This module is an option available to first and second-year students, part-time degree students at Honours level, and 2 + 2 students.

Context: This module builds on the knowledge of eighteenth century Europe acquired through the first-year core module, and complements other departmental options on British social, cultural, economic and political history. It also complements core courses provided for History and Politics and History and Sociology students. It provides a sound foundation for students going on to take third-year special subjects and advanced options in British history, as well as for the MA in Eighteenth Century Studies and the MA in British History.

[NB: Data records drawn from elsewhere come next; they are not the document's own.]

Lemma hart_init_wf hart_id (h : Shared D) : hart_wf (riscv_cpu_init hart_id h).
Proof.
  assert (Hm : mstatus_ok (mstatus (riscv_cpu_init hart_id h))).
  { change (mstatus _) with (tu (Z.lor
      (u64 (Z.shiftl (get_base_from_xlen max_xlen) MSTATUS_UXL_SHIFT))
      (u64 (Z.shiftl (get_base_from_xlen max_xlen) MSTATUS_SXL_SHIFT)))).
    clear sbi_keeps. destruct Hx as [E | [E | E]]; unfold tu; constructor; unfold xl_ok;
      rewrite E; vm_compute; intuition congruence. }
  destruct Hm. pose proof (max_xlen_32 Hx) as H32.
  assert (Hz : inw max_xlen 0) by (apply inw_0; lia).
  constructor; try assumption; try exact Hz; try reflexivity.
  - change (Forall (inw max_xlen) (replicate 32 0)). by apply Forall_replicate.
  - apply (inw_mono 32); [done|in_range].
  - auto.
  - change (xl_ok (get_base_from_xlen max_xlen)). unfold xl_ok, get_base_from_xlen.
    repeat case_cmp; lia.
  - by split; [exact Hx|].
  - split; [in_range|]. by left.
  - change (0 <= 0 < 5). lia.
  - change (0 <= 0 <= 3). lia.
  - by apply inw_tu.
Qed.
End Reachable.

(** * Properties *)


(** C40: A turn of the interpreter always comes to an end, whatever code the
    hart runs, and never in the aborts for an XLEN the build does not have:
    with fuel for the cycles it may count and for what is left of a page of
    code, the loop returns. *)
Theorem interp_returns_turn `{MaxXlen} `{Platform D} (int128 : bool) (Hx : valid_xlen max_xlen)
  (sbi_keeps : forall (s : RISCVCPUState D) xlen a, keeps s (sbi_Ecall s xlen a).1)
  (s : RISCVCPUState D) (fuel : nat) : hart_wf s -> enough INTERP_COUNT_LIMIT fuel ->
  exists s' t, interp_turn int128 fuel s = Some (s', t) /\ t <> TAbort.
Proof.
  intros Hs Hf. destruct (interp_turn_ok Hx int128 sbi_keeps fuel s Hs) as [Ht Hsome].
  destruct (Hsome Hf) as [[s' t] E]. exists s', t. split; [done|]. by apply (Ht s').
Qed.

(** ** Witnesses: a 64 bit hart on a machine without devices *)

#[local] Existing Instance demo_xlen.
#[local] Existing Instance demo_platform.
Definition bare_hart : RISCVCPUState unit :=
  riscv_cpu_init 0 (shared_init (mkMap [] false []) ∅ tt).

Lemma bare_sbi (s : RISCVCPUState unit) xlen a : keeps s (sbi_Ecall s xlen a).1.
Proof. by split. Qed.


Lemma interp_returns_turn_witness :
  exists s' t, interp_turn true (Z.to_nat (2 ^ 65)) bare_hart = Some (s', t) /\ t <> TAbort.
Proof.
  apply (interp_returns_turn true demo_valid bare_sbi).
  - apply hart_init_wf. exact demo_valid.
  - unfold enough. rewrite Z2Nat.id by lia. reflexivity.
Defined.

Lemma c1_alu_expands insn w s : expand_c1_alu X insn = Some w ->
  exec_c1_alu X insn s = as_compressed w (exec w s).
Proof using HX.
  unfold exec_c1_alu, expand_c1_alu. cbv zeta. unfold imm_ci, simm.
  rewrite !get_bits_slice, !creg_eq, !fields_gather, sign_extend_sw by (done || lia).
  fold (c_imm6 insn). fold (c_shamt insn). rewrite !get_bit_testbit by lia.
  rewrite (slice_1 insn 12), c_shamt_bit5 by lia. destruct xlen_not_128 as [_ ->].
  destruct (cases2 (slice insn 10 2) ltac:(by apply slice_range)) as [E | [E | [E | E]]];
    rewrite E; literals; cbn [orb].
  - destruct (_ && _) eqn:Hs; [done|]. apply c_shamt_legal in Hs. intros [= <-]. c_imm exec_srli.
  - destruct (_ && _) eqn:Hs; [done|]. apply c_shamt_legal in Hs. intros [= <-]. c_imm exec_srai.
  - intros [= <-]. c_imm exec_andi.
  - destruct (Z.testbit insn 12);
      destruct (cases2 (slice insn 5 2) ltac:(by apply slice_range)) as [F | [F | [F | F]]]; rewrite F;
      numerals.
    + destruct xlen_cases as [(_ & -> & _) | (L & -> & _ & ->)]; [done|c_alu exec_subw].
    + destruct xlen_cases as [(_ & -> & _) | (L & -> & _ & ->)]; [done|c_alu exec_addw].
    + by destruct (X =? 32).
    + by destruct (X =? 32).
    + c_alu exec_sub.
    + c_alu exec_xor.
    + c_alu exec_or.
    + c_alu exec_and.
Qed.

(** * Jumps and branches *)

Lemma links_jtype rd imm : 0 <= rd < 32 -> links (jtype rd imm) = (rd =? 1).
Proof.
  intros. destruct (jtype_fields rd imm) as (E & Ed & _); [done|]. unfold links. by rewrite E, Ed.
Qed.

Lemma links_jalr rd rs1 : 0 <= rd < 32 -> 0 <= rs1 < 32 -> links (itype 0x67 0 rd rs1 0) = (rd =? 1).
Proof.
  intros. destruct (itype_fields 0x67 0 rd rs1 0) as (E & Ed & _); [lia..|]. unfold links. by rewrite E, Ed.
Qed.

Lemma set_greg_twice i a b s : set_greg i b (set_greg i a s) = set_greg i b s.
Proof. unfold set_greg, arr_set. cbn. by rewrite list_insert_insert_eq. Qed.
(** * The simulated mainframe exporter (app.py)

    A shallow embedding of the exporter's simulation engine: the clamp, the
    configuration list parser, the per-LPAR state store, the random walk, the
    derived address-space figures, the transaction sampler and the driver
    loop, followed by the properties the design document states about them.

    Numbers.  Python floats are read as exact rationals ([Q]); the
    non-finite floats, and so the overflow of an operation, are outside the
    model.  Rounding is left out where a value is only compared, clamped or
    reported.  It is kept where a float is truncated to an integer, which
    rounding can move across an integer: the transaction count is computed
    with every operation rounded to the nearest binary64 float ([fl]).  The
    integers the program keeps as [int] ([mem_total], [mips_cap], the
    transaction count) are [Z].

    Text.  A [str] is kept as the bytes of its UTF-8 encoding, which is what
    the process environment holds; the whitespace of [str.strip] is the
    Unicode whitespace, one to three bytes long.

    Library calls.  The pseudo-random generator of the [random] module, the
    power operator on floats and the wall clock are not part of the
    repository.  The generator and the power operator are an interface
    ([Interp]) with the laws the documentation of the [random] module gives
    ([InterpLaws]); the wall clock is a stream of readings kept in the
    world.  [Lcg] is a small concrete generator on which the model runs.

    Effects.  The program draws random numbers, reads the clock, writes to
    the metric registry and may raise: programs are functions from a world
    to a result and a world ([Py]). *)

From Stdlib Require Import QArith Qround Qabs Lqa ZArith Lia.
From Stdlib Require Ascii String.
From stdpp Require Import gmap strings list fin_maps.

Local Open Scope Q_scope.

(** ** Python numbers *)

Module PyNum.

(** [a < b] on floats, as a boolean. *)
Definition Qltb (a b : Q) : bool := negb (Qle_bool b a).

(** [max(a, b)]: the first argument, unless the second is strictly greater. *)
Definition py_max (a b : Q) : Q := if Qltb a b then b else a.

(** [min(a, b)]: the first argument, unless the second is strictly smaller. *)
Definition py_min (a b : Q) : Q := if Qltb b a then b else a.

(** [int(x)]: truncation toward zero. *)
Definition py_int (x : Q) : Z := Z.quot (Qnum x) (Zpos (Qden x)).

(** [round(x)]: to the nearest integer, ties to the even one. *)
Definition py_round (x : Q) : Z :=
  let f := Qfloor x in
  let r := x - inject_Z f in
  if Qltb r (1 # 2) then f
  else if Qltb (1 # 2) r then (f + 1)%Z
  else if Z.even f then f else (f + 1)%Z.

(** [x or y] on numbers: [y] when [x] is zero. *)
Definition py_or (x y : Q) : Q := if Qeq_bool x 0 then y else x.

(** [sum(xs)]: left to right from the integer 0. *)
Definition py_sum (xs : list Q) : Q := fold_left Qplus xs 0.

(** [2 ** e] for an integer [e] of either sign. *)
Definition two_pow (e : Z) : Q :=
  if (0 <=? e)%Z then inject_Z (2 ^ e) else 1 / inject_Z (2 ^ (- e)).

(** The binade of a non-zero [x]: the [k] with [2 ** k <= |x| < 2 ** (k + 1)]. *)
Definition binade (x : Q) : Z :=
  let k := (Z.log2 (Z.abs (Qnum x)) - Z.log2 (Zpos (Qden x)))%Z in
  if Qle_bool (two_pow k) (Qabs x) then k else (k - 1)%Z.

(** The float an operation returns for the exact result [x]: the nearest
    binary64 number, 53 significant bits, ties to the even significand, with
    gradual underflow below [2 ** -1022]. *)
Definition fl (x : Q) : Q :=
  if Qeq_bool x 0 then 0
  else
    let e := Z.max (binade x - 52) (-1074) in
    inject_Z (py_round (x / two_pow e)) * two_pow e.



End PyNum.
Export PyNum.

(** ** [clamp] *)

Definition clamp (value lo hi : Q) : Q := py_max lo (py_min hi value).

(** ** The configuration: [env_list] and the module-level constants *)

Module Config.

(** The whitespace of [str.strip()], the characters [str.isspace] holds
    of, by the length of their UTF-8 encoding.  One byte: U+0009 to U+000D
    and U+001C to U+0020. *)
Definition space1 (a : Ascii.ascii) : bool :=
  let n := Ascii.nat_of_ascii a in
  ((9 <=? n) && (n <=? 13) || (28 <=? n) && (n <=? 32))%nat.

(** Two bytes: U+0085 (C2 85) and U+00A0 (C2 A0). *)
Definition space2 (a b : Ascii.ascii) : bool :=
  let x := Ascii.nat_of_ascii a in
  let y := Ascii.nat_of_ascii b in
  ((x =? 194) && ((y =? 133) || (y =? 160)))%nat.
(** X13. On any generator, [fetch_document_by_id] pulls at most as many
    items as [fetch_new_documents] does; and when no document of a
    finite enumeration has the identifier, it pulls them all. *)
Theorem fetch_document_by_id_pulls_at_most_listing id since workspace_ids st :
  (items_fetched (trace (snd (fetch_document_by_id id st))) <=
   items_fetched
     (trace (snd (fetch_new_documents parse_datetime since workspace_ids st))))%nat /\
  (forall docs,
      list_all_documents (client (self st)) = gen_of_list docs ->
      Forall (fun d => document_id d <> id) docs ->
      trace (snd (fetch_document_by_id id st)) =
      (trace st ++ CallListAll :: map Fetched docs)%list /\
      items_fetched (trace (snd (fetch_document_by_id id st))) =
      (items_fetched (trace st) + length docs)%nat).
Proof.
  split.
  - rewrite fetch_document_by_id_run, fetch_new_documents_run.
    destruct (scan_pulls_at_most_collect id (list_all_documents (client (self st)))
                (after st [CallListAll])) as [evs_s [evs_c [Hs [Hc Hle]]]].
    rewrite Hs.
    assert (Hlist : snd
              match collect (list_all_documents (client (self st)))
                      (after st [CallListAll]) with
              | (Ok docs, st') =>
                  (match since with
                   | Some since =>
                       match filter_since parse_datetime (normalized since) docs with
                       | Ok kept => Ok (workspace_filter workspace_ids kept)
                       | Raise e => Raise e
                       end
                   | None => Ok (workspace_filter workspace_ids docs)
                   end, st')
              | (Raise e, st') => (Raise e, st')
              end = after (after st [CallListAll]) evs_c).
    { rewrite <- Hc. by destruct (collect _ _) as [[docs|e] st']. }
    rewrite Hlist. simpl. rewrite !items_fetched_app. lia.
  - intros docs Hgen Hmiss.
    rewrite fetch_document_by_id_run, Hgen. unfold gen_of_list.
    rewrite (scan_miss _ _ _ _ Hmiss). simpl. rewrite <- app_assoc. simpl.
    split; [reflexivity|].
    rewrite items_fetched_app. f_equal.
    change (items_fetched (map Fetched docs) = length docs).
    apply items_fetched_delivered.
Qed.
(** * Trakt2EmbySync: the matching and reconciliation core of
    [sync_Trakt_to_emby.py], embedded as Rocq functions.

    Conventions of the embedding.
    - A Python [str] is a [string]; the text functions work on its list of
      characters.  The character classes [\s], [\w], [\d] and [str.lower]
      are those of Python on 7-bit ASCII text ([ascii_text]); what is stated
      of a text function for all titles is stated for the titles of that
      range.
    - An Emby id is a string.  Where the code converts an external id of
      the Trakt JSON with [str] before it uses it ([process_item]) or only
      compares ids of one dictionary with one another (the registries), the
      id is carried as its decimal text.  Where it compares the raw value
      with a text of Emby ([search_movie_in_emby], [search_tv_show_in_emby],
      and [recheck_missing_item] that calls them) the value is an
      [id_value], a text, a number or [null], and only a text is equal to a
      text.  A year is a [Z]; an absent or [null] field is [None].
    - Python truthiness is written out: an empty string, [0], [None] and an
      empty list or dictionary are false.
    - The module globals ([_emby_id_mapping], [_missing_items],
      [_ignored_items], [_library_cache]) are the fields of a [world] that
      every operation takes and returns.  The Emby server and the wall clock
      are oracles ([env]); every HTTP request is logged in the world, and so
      is the number of readings of the clock.
    - One call is modelled at a time: the thread pool of
      [sync_trakt_list_to_emby] is outside the model.
    - [print]/[log_*] output, [time.sleep] and the JSON files written by the
      [save_*] functions are not part of the state. *)

From Stdlib Require Import ZArith QArith Lia Ascii String List Bool DecimalString.
From stdpp Require Import gmap strings list.
(* ================================================================== *)
(** * Creation and lookup *)
(* ================================================================== *)

(** X16.  The three ways [ShipmentViewSet.create] ends.  When it
    returns, the shipment has the order and the carrier of the request,
    an order id within the range of the integer column, the next key,
    status [PENDING], no [shipped_at] and no [delivered_at],
    [created_at] and [updated_at] from two successive readings of the
    clock, and a tracking number [TRK] plus four digits that no stored
    shipment had; it is the new first row, [get_object] finds it under
    its key, no history row is written and exactly one event,
    [shipment.created], is published.  When it raises, the exception is
    a validation error and the world is as it was; a request without
    [order_id] or [carrier], or with an [order_id] outside the range of
    the column, is rejected in this way.  When the allocation loop does
    not end, only random numbers were drawn. *)
Theorem create_outcomes :
  forall (env : Env) (fuel : nat) (data : Serializers.CreateRequest) (w : World),
    match Views.create env fuel data w with
    | (w', Ret shipment) =>
        Serializers.c_order_id data = Some (order_id shipment) /\
        Serializers.c_carrier data = Some (carrier shipment) /\
        Objects.in_integer_range env (order_id shipment) = true /\
        id shipment = next_id w /\ status shipment = PENDING /\
        shipped_at shipment = None /\ delivered_at shipment = None /\
        created_at shipment = clock w /\
        updated_at shipment = (clock w + 1)%Z /\
        is_trk4 (tracking_no shipment) = true /\
        in_use w (tracking_no shipment) = false /\
        shipments w' = shipment :: shipments w /\
        next_id w' = S (next_id w) /\ history w' = history w /\
        map fst (outbox w') = (map fst (outbox w) ++ ["shipment.created"])%list /\
        Objects.get_object (id shipment) w' = (w', Ret shipment)
    | (w', Raise e) =>
        w' = w /\ exists detail, e = ValidationError detail
    | (w', Diverge) =>
        w' = with_rand_pos (rand_pos w + S fuel) w /\
        first_free env w (rand_pos w) (S fuel) = None
    end /\
    (Serializers.c_order_id data = None \/ Serializers.c_carrier data = None \/
     (exists o, Serializers.c_order_id data = Some o /\
                Objects.in_integer_range env o = false) ->
     exists detail,
       Views.create env fuel data w = (w, Raise (ValidationError detail))).
Proof.
  intros env fuel data w. pose proof (views_create_eq env fuel data w) as H.
  destruct (Serializers.c_order_id data) as [o |] eqn:Eo;
    [| rewrite H; eauto 6].
  destruct (Serializers.c_carrier data) as [c |] eqn:Ec;
    [| rewrite H; eauto 6].
  destruct (Objects.in_integer_range env o) eqn:Er.
  2:{ destruct H as [detail H]. rewrite H. eauto 6. }
  split.
  2:{ intros [Hn | [Hn | (o' & Eo' & Hr)]]; [discriminate Hn | discriminate Hn |].
      inversion Eo'; subst o'. congruence. }
  destruct (first_free env w (rand_pos w) (S fuel)) as [p |] eqn:Ef;
    [| rewrite H; auto].
  apply first_free_Some in Ef. destruct Ef as [_ Hfree].
  destruct H as (w' & E & Hs & Hn & Hh & _ & _ & Ho). rewrite E.
  cbn [created_row order_id carrier id status shipped_at delivered_at tracking_no
       created_at updated_at].
  repeat (split; [solve [reflexivity | assumption
                        | apply format_trk_four_digits, sample_at_range] |]).
  rewrite get_object_eq, Hs. cbn [find created_row id].
  rewrite Nat.eqb_refl. reflexivity.
Qed.

Lemma filter_unique {A} (f : A -> string) (l : list A) (s : A) :
  NoDup (map f l) -> In s l ->
  filter (fun x => String.eqb (f x) (f s)) l = [s].
Proof.
  induction l as [| a l IH]; intros Hnd Hin; [contradiction |].
  cbn [map] in Hnd. inversion Hnd as [| ? ? Hnotin Hnd']; subst.
  cbn [filter]. destruct Hin as [-> | Hin].
  - rewrite String.eqb_refl. f_equal. apply filter_nil.
    intros x Hx. apply String.eqb_neq. intros E. apply Hnotin.
    rewrite <- E. apply in_map. exact Hx.
  - replace (String.eqb (f a) (f s)) with false; [apply IH; assumption |].
    symmetry. apply String.eqb_neq. intros E. apply Hnotin.
    rewrite E. apply in_map. exact Hin.
Qed.
(** An [ImageFont] object: a FreeType font opened from a file at a pixel
    size, or the font built into Pillow. *)
Inductive Font : Type :=
| TrueType (path : string) (sz : Z)
| DefaultFont.

(** [ImageFont.truetype(path, size)] *)
Definition truetype (fs : FileSystem) (path : string) (sz : Z) : result Font :=
  if is_font_file fs path then ok (TrueType path sz)
  else raise (OSError "cannot open resource").

(** [ImageFont.load_default()] *)
Definition load_default : Font := DefaultFont.

(** An image of mode "RGBA": its size and its pixels. *)
Record Image : Type := {
  im_size : Z * Z;
  im_px : Z -> Z -> RGBA
}.

(** [Image.new("RGBA", size, color)] with a 3-tuple colour: the alpha
    band is filled with 255. *)
Definition Image_new (sz : Z * Z) (color : RGB) : Image :=
  let '(r, g, b) := color in
  {| im_size := sz; im_px := fun _ _ => (r, g, b, 255) |}.

Definition in_image (im : Image) (x y : Z) : bool :=
  (0 <=? x) && (x <? fst (im_size im)) && (0 <=? y) && (y <? snd (im_size im)).

(** [img.getpixel((x, y))]; outside the image it is an [IndexError]. *)
Definition getpixel (im : Image) (x y : Z) : option RGBA :=
  if in_image im x y then Some (im_px im x y) else None.

(** The rasteriser and the font engine behind [ImageDraw]: which pixels
    a shape covers, the coverage (0..255) a glyph run gives each pixel,
    how a coverage mixes the ink into a pixel, and the bounding box of a
    glyph run drawn at the origin. *)
Class Pillow : Type := {
  font_getbbox : Font -> string -> BBox Z;
  ellipse_fill_cov : BBox R -> Z -> Z -> bool;
  ellipse_outline_cov : BBox R -> Z -> Z -> Z -> bool;
  line_cov : list (R * R) -> Z -> option string -> Z -> Z -> bool;
  text_mask : Font -> string -> R * R -> Z -> Z -> Z;
  blend : Z -> RGBA -> RGBA -> RGBA
}.
Variable isInitializeRequest : json -> bool.
Variable connect : Transport -> Result unit.
Variable handleRequest : Transport -> HttpRequest -> list Callback * Outcome.
Variable takes : HttpMethod -> string -> Incoming -> bool.
Variable notFound : Incoming -> HttpResponse.

(** X21.  The health check reports the clock and touches nothing: a request
    past the body parser that the route GET /health takes, whatever session
    identifier and body it carries, is answered 200 with the CORS headers
    and the object
    {status: healthy, timestamp}, where the timestamp has the ISO-8601 form
    and, read back, is the instant of the clock; the sessions are as they
    were and the transport is not asked. *)
Theorem health_reports_the_clock (now : Z) (st : State) (req : Incoming) :
  verb req <> "OPTIONS" ->
  takes GET "/health" req = true ->
  (-62167219200000 <= now < 253402300800000)%Z ->
  exists timestamp,
    (forall isInitializeRequest' connect' handleRequest',
        app isInitializeRequest' connect' handleRequest' takes notFound now st
          (Parsed req)
        = (st, {| responseHeaders := corsHeaders;
                  sent := {| status := 200;
                             content := JsonBody (JObj [("status", JStr "healthy");
                                                        ("timestamp", JStr timestamp)]) |} |}))
    /\ Date.is_iso8601 timestamp = true
    /\ Rfc3339.instant timestamp = Some now.
Proof.
  intros Hverb Htakes Hnow. exists (Date.toISOString now).
  split; [ | split ].
  - intros i c h. unfold app, cors, routes.
    destruct (String.eqb_spec (verb req) "OPTIONS"); [ contradiction | ].
    now rewrite Htakes.
  - apply DateFacts.toISOString_shape.
  - now apply InstantFacts.instant_toISOString.
Qed.

(** X22.  A preflight that is past the body parser stops at the CORS
    middleware: an OPTIONS request on any path, with any session
    identifier, is answered 200 with the body OK and the CORS headers, and
    no route runs, so the sessions are as they were.  Every response to a
    request past the parser, the one to a DELETE that its route serves
    included, carries the same five CORS headers, whose list of allowed
    methods is GET, POST, OPTIONS and does not name DELETE.  A request
    whose body [express.json()] refuses, a preflight included, reaches
    neither the CORS middleware nor a route: the answer is the one of
    Express's error handler, without any of the CORS headers, and the
    sessions are as they were. *)
Theorem preflight_stops_at_cors (now : Z) (st : State) (req : Incoming) :
  (verb req = "OPTIONS" ->
   forall isInitializeRequest' connect' handleRequest' takes' notFound',
     app isInitializeRequest' connect' handleRequest' takes' notFound' now st
       (Parsed req)
     = (st, {| responseHeaders := corsHeaders;
               sent := {| status := 200; content := TextBody "OK" |} |}))
  /\ responseHeaders
       (snd (app isInitializeRequest connect handleRequest takes notFound now st
               (Parsed req)))
     = corsHeaders
  /\ In ("Access-Control-Allow-Methods", "GET, POST, OPTIONS") corsHeaders
  /\ mentions "DELETE" "GET, POST, OPTIONS" = false
  /\ (verb req <> "OPTIONS" ->
      takes GET "/health" req = false -> takes POST "/mcp" req = false ->
      takes GET "/mcp" req = false -> takes DELETE "/mcp" req = true ->
      sent (snd (app isInitializeRequest connect handleRequest takes notFound now st
                   (Parsed req)))
      = snd (deleteMcp handleRequest st (routed DELETE req)))
  /\ (forall answer,
         app isInitializeRequest connect handleRequest takes notFound now st
           (Refused answer)
         = (st, {| responseHeaders := []; sent := answer |})
         /\ forall header,
              In header corsHeaders ->
              ~ In header
                  (responseHeaders
                     (snd (app isInitializeRequest connect handleRequest takes notFound
                             now st (Refused answer))))).
Proof.
  split; [ | split; [ | split; [ | split; [ | split ] ] ] ].
  - intros Hverb i c h t n. unfold app, cors. now rewrite Hverb.
  - unfold app, cors. destruct (String.eqb (verb req) "OPTIONS"); [ reflexivity | ].
    now destruct (routes _ _ _ _ _ _ _ _).
  - cbn [corsHeaders In]. tauto.
  - reflexivity.
  - intros Hverb H1 H2 H3 H4. unfold app, cors, routes.
    destruct (String.eqb_spec (verb req) "OPTIONS"); [ contradiction | ].
    rewrite H1, H2, H3, H4.
    now destruct (deleteMcp handleRequest st (routed DELETE req)).
  - intros answer. split; [ reflexivity | ].
    intros header _ Hin. exact Hin.
Qed.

Syllabus: This module will provide an introduction to British political culture in the long eighteenth century from the Glorious Revolution to the Great Reform Act. This period has long been the subject of fierce debate by historians who have put forward competing interpretations on the nature of government and representation; on the democratic impulse; and on the extent of popular participation in political life. In order to facilitate the study of this contested period the module will be organised around three main themes: 1) parliamentary politics from the Age of Revolution to the Age of Reform including the development of political thought and of party politics; 2) popular politics, radicalism and reform and 3) electoral politics and voting behaviour. The last will involve an examination of various case studies using computer-aided analysis. No previous IT experience is necessary.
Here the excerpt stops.